** Records for processing follows **
(** * Dependency topology engine of the analysis page (TopologyView.tsx)

    Shallow embedding of the pure graph transforms of
    [src/src/pages/analysis/components/TopologyView.tsx]:
    [aggregateToDirectory], [filterIsolatedNodes], [getGraphData], the
    degree map of [renderForceGraph], the forest construction of
    [renderTreeGraph] and [nodeDetail].

    Modelling conventions:
    - a JS [Set<string>] is an insertion-ordered list without duplicates
      ([set_add] appends only new elements), so [Array.from] is the list;
    - a JS [Map<string, V>] is a function [string -> option V];
      [m.get(k) || 0] is [get_or0];
    - [s.lastIndexOf("/")] returns [None] where JS returns [-1]. *)

From Stdlib Require Import String Ascii List Bool Arith Lia.
Import ListNotations.
Local Open Scope string_scope.
Local Open Scope list_scope.
Local Set Warnings "-register-all".


(** ** Data model ([types/index.ts]) *)

Record DepEdge := mkEdge { source : string; target : string }.

Record DependencyGraph := mkGraph { nodes : list string; edges : list DepEdge }.

(** ** JS collections *)

Definition set_has (s : list string) (x : string) : bool :=
  existsb (String.eqb x) s.

Definition set_add (s : list string) (x : string) : list string :=
  if set_has s x then s else s ++ [x].

Definition jsmap (V : Type) := string -> option V.

Definition map_empty {V} : jsmap V := fun _ => None.

Definition map_set {V} (m : jsmap V) (k : string) (v : V) : jsmap V :=
  fun k' => if String.eqb k' k then Some v else m k'.

Definition map_has {V} (m : jsmap V) (k : string) : bool :=
  match m k with Some _ => true | None => false end.

(** [m.get(k) || 0] *)
Definition get_or0 (m : jsmap nat) (k : string) : nat :=
  match m k with Some v => v | None => 0 end.

(** ** [path.lastIndexOf("/")] and [getDir] *)

Fixpoint lastIndexOf_from (c : ascii) (s : string) (i : nat) (acc : option nat)
  : option nat :=
  match s with
  | EmptyString => acc
  | String a s' => lastIndexOf_from c s' (S i) (if Ascii.eqb a c then Some i else acc)
  end.

Definition lastIndexOf (s : string) (c : ascii) : option nat :=
  lastIndexOf_from c s 0 None.

(** [const getDir = (path) => { const idx = path.lastIndexOf("/");
      return idx >= 0 ? path.substring(0, idx) : "(root)"; }] *)
Definition getDir (path : string) : string :=
  match lastIndexOf path "/"%char with
  | Some idx => substring 0 idx path
  | None => "(root)"
  end.

(** ** [aggregateToDirectory] *)

(** [graph.nodes.forEach((n) => dirSet.add(getDir(n)))] *)
Definition dirSet_of (ns : list string) : list string :=
  fold_left (fun s n => set_add s (getDir n)) ns [].

(** [`${srcDir}->${tgtDir}`] *)
Definition edge_key (srcDir tgtDir : string) : string :=
  String.append srcDir (String.append "->" tgtDir).

(** One iteration of [for (const e of graph.edges)]; the state is
    [(edgeSet, edges)]. *)
Definition agg_step (st : list string * list DepEdge) (e : DepEdge)
  : list string * list DepEdge :=
  let (edgeSet, es) := st in
  let srcDir := getDir (source e) in
  let tgtDir := getDir (target e) in
  if String.eqb srcDir tgtDir then st
  else
    let key := edge_key srcDir tgtDir in
    if negb (set_has edgeSet key)
    then (set_add edgeSet key, es ++ [mkEdge srcDir tgtDir])
    else st.

Definition aggregate_edges (es : list DepEdge) : list DepEdge :=
  snd (fold_left agg_step es ([], [])).

Definition aggregateToDirectory (graph : DependencyGraph) : DependencyGraph :=
  mkGraph (dirSet_of (nodes graph)) (aggregate_edges (edges graph)).

(** ** [filterIsolatedNodes] *)

Definition connected_of (es : list DepEdge) : list string :=
  fold_left (fun s e => set_add (set_add s (source e)) (target e)) es [].

Definition filterIsolatedNodes (graph : DependencyGraph) : DependencyGraph :=
  mkGraph (filter (fun n => set_has (connected_of (edges graph)) n) (nodes graph))
          (edges graph).

(** ** [getGraphData] *)

(** [hideIsolated ? filterIsolatedNodes(base) : base] *)
Definition isolationFilter (hideIsolated : bool) (base : DependencyGraph) : DependencyGraph :=
  if hideIsolated then filterIsolatedNodes base else base.

Inductive GranularityMode := file | directory.

Definition getGraphData (graph : DependencyGraph) (granularity : GranularityMode)
  (hideIsolated : bool) : DependencyGraph :=
  let base := match granularity with
              | directory => aggregateToDirectory graph
              | file => graph
              end in
  isolationFilter hideIsolated base.

(** ** Degree map and render-time nodes of [renderForceGraph] *)

Definition degreeMap (data : DependencyGraph) : jsmap nat :=
  let m0 := fold_left (fun m n => map_set m n 0) (nodes data) map_empty in
  fold_left
    (fun m e =>
       let m1 := map_set m (source e) (get_or0 m (source e) + 1) in
       map_set m1 (target e) (get_or0 m1 (target e) + 1))
    (edges data) m0.

Record GraphNode := mkGraphNode { gid : string; group : string; degree : nat }.

(** [group] is the same expression as [getDir]. *)
Definition graphNodes (data : DependencyGraph) : list GraphNode :=
  map (fun id => mkGraphNode id (getDir id) (get_or0 (degreeMap data) id)) (nodes data).

(** [new Map(nodes.map((n) => [n.id, n]))] *)
Definition nodeMap (ns : list GraphNode) : jsmap GraphNode :=
  fold_left (fun m n => map_set m (gid n) n) ns map_empty.

Definition links (data : DependencyGraph) : list DepEdge :=
  let nm := nodeMap (graphNodes data) in
  filter (fun e => map_has nm (source e) && map_has nm (target e)) (edges data).

(** ** [nodeDetail] *)

Record SelectionDetail := mkDetail
  { did : string; dependsOn : list string; dependedBy : list string }.

(** [if (!selectedNode) return null;] : both [null] and the empty string are
    falsy. *)
Definition nodeDetail (selectedNode : option string) (data : DependencyGraph)
  : option SelectionDetail :=
  match selectedNode with
  | None => None
  | Some s =>
      if String.eqb s "" then None
      else Some (mkDetail s
                   (map target (filter (fun e => String.eqb (source e) s) (edges data)))
                   (map source (filter (fun e => String.eqb (target e) s) (edges data))))
  end.

(** ** Forest construction of [renderTreeGraph] *)

(** [inDegree]: every node set to 0, then [+1] on the target of each edge. *)
Definition inDegree (data : DependencyGraph) : jsmap nat :=
  fold_left (fun m e => map_set m (target e) (get_or0 m (target e) + 1))
    (edges data)
    (fold_left (fun m n => map_set m n 0) (nodes data) map_empty).

(** [if (!children.has(e.source)) children.set(e.source, []);
     children.get(e.source)!.push(e.target);] *)
Definition children_step (m : jsmap (list string)) (e : DepEdge) : jsmap (list string) :=
  let m1 := if map_has m (source e) then m else map_set m (source e) [] in
  map_set m1 (source e)
    (match m1 (source e) with Some l => l ++ [target e] | None => [target e] end).

Definition childrenMap (data : DependencyGraph) : jsmap (list string) :=
  fold_left children_step (edges data) map_empty.

(** [children.get(id) || []] *)
Definition children_of (ch : jsmap (list string)) (id : string) : list string :=
  match ch id with Some l => l | None => [] end.

Definition roots (data : DependencyGraph) : list string :=
  filter (fun n => Nat.eqb (get_or0 (inDegree data) n) 0) (nodes data).

(** [interface TreeNode { name: string; children?: TreeNode[]; }] *)
Inductive TreeNode := TN (name : string) (kids : option (list TreeNode)).

(** [ids.map((r) => build(r))] where [build] updates the shared [visited]
    set: the set is threaded from one call to the next. *)
Fixpoint mapBuild {A} (build : list string -> string -> option (list string * A))
  (visited : list string) (ids : list string) : option (list string * list A) :=
  match ids with
  | [] => Some (visited, [])
  | c :: ids' =>
      match build visited c with
      | Some (v1, t) =>
          match mapBuild build v1 ids' with
          | Some (v2, ts) => Some (v2, t :: ts)
          | None => None
          end
      | None => None
      end
  end.

(** [buildTree]: the list of kids is filtered against [visited] once, before
    any of them is built.  The recursion is bounded by [fuel]; running out of
    fuel is the only [None] (see [buildTree_total] below). *)
Fixpoint buildTree (ch : jsmap (list string)) (fuel : nat) (visited : list string)
  (id : string) : option (list string * TreeNode) :=
  match fuel with
  | 0 => None
  | S f =>
      let visited1 := set_add visited id in
      let kids := filter (fun c => negb (set_has visited1 c)) (children_of ch id) in
      match mapBuild (buildTree ch f) visited1 kids with
      | Some (v, ts) =>
          Some (v, TN id (match kids with [] => None | _ :: _ => Some ts end))
      | None => None
      end
  end.

(** [(roots.length > 0 ? roots : [data.nodes[0]])]; [None] stands for
    [data.nodes[0]] being [undefined]. *)
Definition candidate_roots (data : DependencyGraph) : option (list string) :=
  let rs := roots data in
  if Nat.ltb 0 (length rs) then Some rs
  else match nth_error (nodes data) 0 with
       | Some x => Some [x]
       | None => None
       end.

Definition forest_fuel (data : DependencyGraph) : nat := S (length (edges data)).

(** The forest [fullTree]; [None] when [data.nodes.length === 0] (the early
    return before any tree is built). *)
Definition buildForest (data : DependencyGraph) : option TreeNode :=
  match nodes data with
  | [] => None
  | _ :: _ =>
      match candidate_roots data with
      | None => None
      | Some rs =>
          match mapBuild (buildTree (childrenMap data) (forest_fuel data)) [] rs with
          | None => None
          | Some (visited, rootTrees) =>
              let unvisited := filter (fun n => negb (set_has visited n)) (nodes data) in
              Some (TN "(project)" (Some (rootTrees ++ map (fun n => TN n None) unvisited)))
          end
      end
  end.

(** Names of a tree, in pre-order. *)
Fixpoint tree_names (t : TreeNode) : list string :=
  match t with
  | TN n None => [n]
  | TN n (Some ts) => n :: flat_map tree_names ts
  end.

(** Names of all sub-trees under the synthetic super-root. *)
Definition forest_names (t : TreeNode) : list string :=
  match t with
  | TN _ None => []
  | TN _ (Some ts) => flat_map tree_names ts
  end.

(** ** Labels and the detail-panel title *)

(** [const idx = d.id.lastIndexOf("/");
     return idx >= 0 ? d.id.substring(idx + 1) : d.id;]
    (labels of the force graph and, on [d.data.name], of the tree). *)
Definition nodeLabel (id : string) : string :=
  match lastIndexOf id "/"%char with
  | Some idx => substring (S idx) (String.length id - S idx) id
  | None => id
  end.

(** [s.split(sep)] for a one-character separator. *)
Fixpoint split_on (c : ascii) (s : string) : list string :=
  match s with
  | EmptyString => [""]
  | String a s' =>
      let parts := split_on c s' in
      if Ascii.eqb a c then "" :: parts
      else match parts with
           | p :: ps => String a p :: ps
           | [] => [String a ""]
           end
  end.

(** [arr.pop()]: the last element, [undefined] ([None]) on an empty array. *)
Definition js_pop (l : list string) : option string :=
  match rev l with [] => None | x :: _ => Some x end.

(** [{nodeDetail.id.split("/").pop()}], the title of the detail panel. *)
Definition detailTitle (id : string) : option string := js_pop (split_on "/"%char id).

(** ** View state and its setters *)

Inductive ViewMode := force | tree.

Record ViewState := mkView
  { viewMode : ViewMode; granularity : GranularityMode; expanded : bool;
    hideIsolated : bool; searchTerm : string; selectedNode : option string }.

(** The initial values of the [useState] hooks. *)
Definition initialView : ViewState := mkView force file false true "" None.

Inductive UiEvent :=
  | ToggleExpanded            (* [setExpanded((v) => !v)] *)
  | KeyDown (key : string)    (* the [keydown] listener *)
  | ToggleHideIsolated        (* [setHideIsolated((v) => !v)] *)
  | SetViewMode (m : ViewMode)
  | SetGranularity (g : GranularityMode)
  | SearchInput (s : string)  (* [setSearchTerm(e.target.value)] *)
  | ClearSearch               (* [setSearchTerm("")] *)
  | ClickNode (id : string)   (* [setSelectedNode((prev) => (prev === d.id ? null : d.id))] *)
  | CloseDetail.              (* [setSelectedNode(null)] *)

Definition opt_string_eqb (o : option string) (s : string) : bool :=
  match o with Some x => String.eqb x s | None => false end.

Definition step (st : ViewState) (ev : UiEvent) : ViewState :=
  match ev with
  | ToggleExpanded =>
      mkView (viewMode st) (granularity st) (negb (expanded st)) (hideIsolated st)
             (searchTerm st) (selectedNode st)
  | KeyDown key =>
      if String.eqb key "Escape" && expanded st
      then mkView (viewMode st) (granularity st) false (hideIsolated st)
                  (searchTerm st) (selectedNode st)
      else st
  | ToggleHideIsolated =>
      mkView (viewMode st) (granularity st) (expanded st) (negb (hideIsolated st))
             (searchTerm st) (selectedNode st)
  | SetViewMode m =>
      mkView m (granularity st) (expanded st) (hideIsolated st) (searchTerm st) (selectedNode st)
  | SetGranularity g =>
      mkView (viewMode st) g (expanded st) (hideIsolated st) (searchTerm st) (selectedNode st)
  | SearchInput s =>
      mkView (viewMode st) (granularity st) (expanded st) (hideIsolated st) s (selectedNode st)
  | ClearSearch =>
      mkView (viewMode st) (granularity st) (expanded st) (hideIsolated st) "" (selectedNode st)
  | ClickNode id =>
      mkView (viewMode st) (granularity st) (expanded st) (hideIsolated st) (searchTerm st)
             (if opt_string_eqb (selectedNode st) id then None else Some id)
  | CloseDetail =>
      mkView (viewMode st) (granularity st) (expanded st) (hideIsolated st) (searchTerm st) None
  end.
** End of Records for processing **
Copy out the lines above exactly, beginning at the one that contains "Definition lastIndexOf (s" and ending at the one that contains "Definition getGraphData (graph".

Definition lastIndexOf (s : string) (c : ascii) : option nat :=
  lastIndexOf_from c s 0 None.

(** [const getDir = (path) => { const idx = path.lastIndexOf("/");
      return idx >= 0 ? path.substring(0, idx) : "(root)"; }] *)
Definition getDir (path : string) : string :=
  match lastIndexOf path "/"%char with
  | Some idx => substring 0 idx path
  | None => "(root)"
  end.

(** ** [aggregateToDirectory] *)

(** [graph.nodes.forEach((n) => dirSet.add(getDir(n)))] *)
Definition dirSet_of (ns : list string) : list string :=
  fold_left (fun s n => set_add s (getDir n)) ns [].

(** [`${srcDir}->${tgtDir}`] *)
Definition edge_key (srcDir tgtDir : string) : string :=
  String.append srcDir (String.append "->" tgtDir).

(** One iteration of [for (const e of graph.edges)]; the state is
    [(edgeSet, edges)]. *)
Definition agg_step (st : list string * list DepEdge) (e : DepEdge)
  : list string * list DepEdge :=
  let (edgeSet, es) := st in
  let srcDir := getDir (source e) in
  let tgtDir := getDir (target e) in
  if String.eqb srcDir tgtDir then st
  else
    let key := edge_key srcDir tgtDir in
    if negb (set_has edgeSet key)
    then (set_add edgeSet key, es ++ [mkEdge srcDir tgtDir])
    else st.

Definition aggregate_edges (es : list DepEdge) : list DepEdge :=
  snd (fold_left agg_step es ([], [])).

Definition aggregateToDirectory (graph : DependencyGraph) : DependencyGraph :=
  mkGraph (dirSet_of (nodes graph)) (aggregate_edges (edges graph)).

(** ** [filterIsolatedNodes] *)

Definition connected_of (es : list DepEdge) : list string :=
  fold_left (fun s e => set_add (set_add s (source e)) (target e)) es [].

Definition filterIsolatedNodes (graph : DependencyGraph) : DependencyGraph :=
  mkGraph (filter (fun n => set_has (connected_of (edges graph)) n) (nodes graph))
          (edges graph).

(** ** [getGraphData] *)

(** [hideIsolated ? filterIsolatedNodes(base) : base] *)
Definition isolationFilter (hideIsolated : bool) (base : DependencyGraph) : DependencyGraph :=
  if hideIsolated then filterIsolatedNodes base else base.

Inductive GranularityMode := file | directory.

Definition getGraphData (graph : DependencyGraph) (granularity : GranularityMode)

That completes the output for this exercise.